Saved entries
◆ ◆ ◆
(** The rollover twice in March 2025 with the watermark at 2025-03. *)
Lemma rollover_noop_witness :
  let st := mkGoalState 220000 20000 (Some "2025-03") in
  applyMonthlyRolloverIfNeeded (host := reference_host) 5 (VArr [saver])
    (At 2025 2 0) st = Done (st, false)
  /\ applyMonthlyRolloverIfNeeded (host := reference_host) 5 (VArr [saver])
       (At 2025 2 86400000) st = Done (st, false).
Proof.
  exact (rollover_noop (host := reference_host) 5 5 (VArr [saver])
           (At 2025 2 0) (At 2025 2 86400000)
           (mkGoalState 220000 20000 (Some "2025-03")) "2025-03"
           eq_refl ltac:(discriminate) eq_refl eq_refl).
Defined.

(** The watermark after a restore and a rollover in April 2025. *)
Lemma watermark_never_ahead_witness :
  let now := At 2025 3 0 in
  let stored :=
    VObj [ ("current_longterm", VNum 220000); ("current_buffer", VNum 20000);
           ("last_rollover_ym", VStr "2025-01") ] in
  watermark_ok now (loadPlan_goalState example_plan stored now)
  /\ watermark_ok now (mkGoalState 223000 21500 (Some "2025-04")).
Proof.
  cbv zeta.
  pose proof (watermark_never_ahead (host := reference_host) example_plan
                (VObj [ ("current_longterm", VNum 220000);
                        ("current_buffer", VNum 20000);
                        ("last_rollover_ym", VStr "2025-01") ])
                (VArr [saver]) (At 2025 3 0)) as (_ & Hrestore & Hroll).
  split.
  - apply Hrestore. intros s Hs _. vm_compute in Hs.
    injection Hs as <-. reflexivity.
  - apply (Hroll 10%nat (mkGoalState 220000 20000 (Some "2025-01"))
                 (mkGoalState 223000 21500 (Some "2025-04")) true);
      reflexivity.
Defined.

(** The validator on an empty stage list and on two malformed stages. *)
Lemma validatePlan_accumulates_witness :
  let broken := VObj [("stages", VArr [VNull; VObj [("name", VStr " ")]])] in
  validatePlan (VObj [("stages", VArr [])])
  = ["Plan must include a non-empty stages array."]
  /\ (2 <= List.length (validatePlan broken))%nat
  /\ exists issue, In issue (validatePlan broken)
                   /\ String.prefix "Stage 2" issue = true.
Proof.
  cbv zeta. split; [|split].
  - apply (proj1 (validatePlan_accumulates (VObj [("stages", VArr [])]))).
    right; right; reflexivity.
  - destruct (proj2 (validatePlan_accumulates
                       (VObj [("stages", VArr [VNull; VObj [("name", VStr " ")]])]))
                    [VNull; VObj [("name", VStr " ")]] eq_refl ltac:(discriminate))
      as (_ & _ & Htwo & _).
    apply (Htwo 0%nat 1%nat VNull (VObj [("name", VStr " ")]));
      [discriminate|reflexivity|reflexivity|reflexivity|reflexivity].
  - destruct (proj2 (validatePlan_accumulates
                       (VObj [("stages", VArr [VNull; VObj [("name", VStr " ")]])]))
                    [VNull; VObj [("name", VStr " ")]] eq_refl ltac:(discriminate))
      as (_ & Hreport & _).
    apply (Hreport 1%nat (VObj [("name", VStr " ")])); reflexivity.
Defined.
◆ ◆ ◆
Problem
Find the lines above that contain the string "applyMonthlyRolloverIfNeeded" and answer with how many there are, nothing else.

Reply
2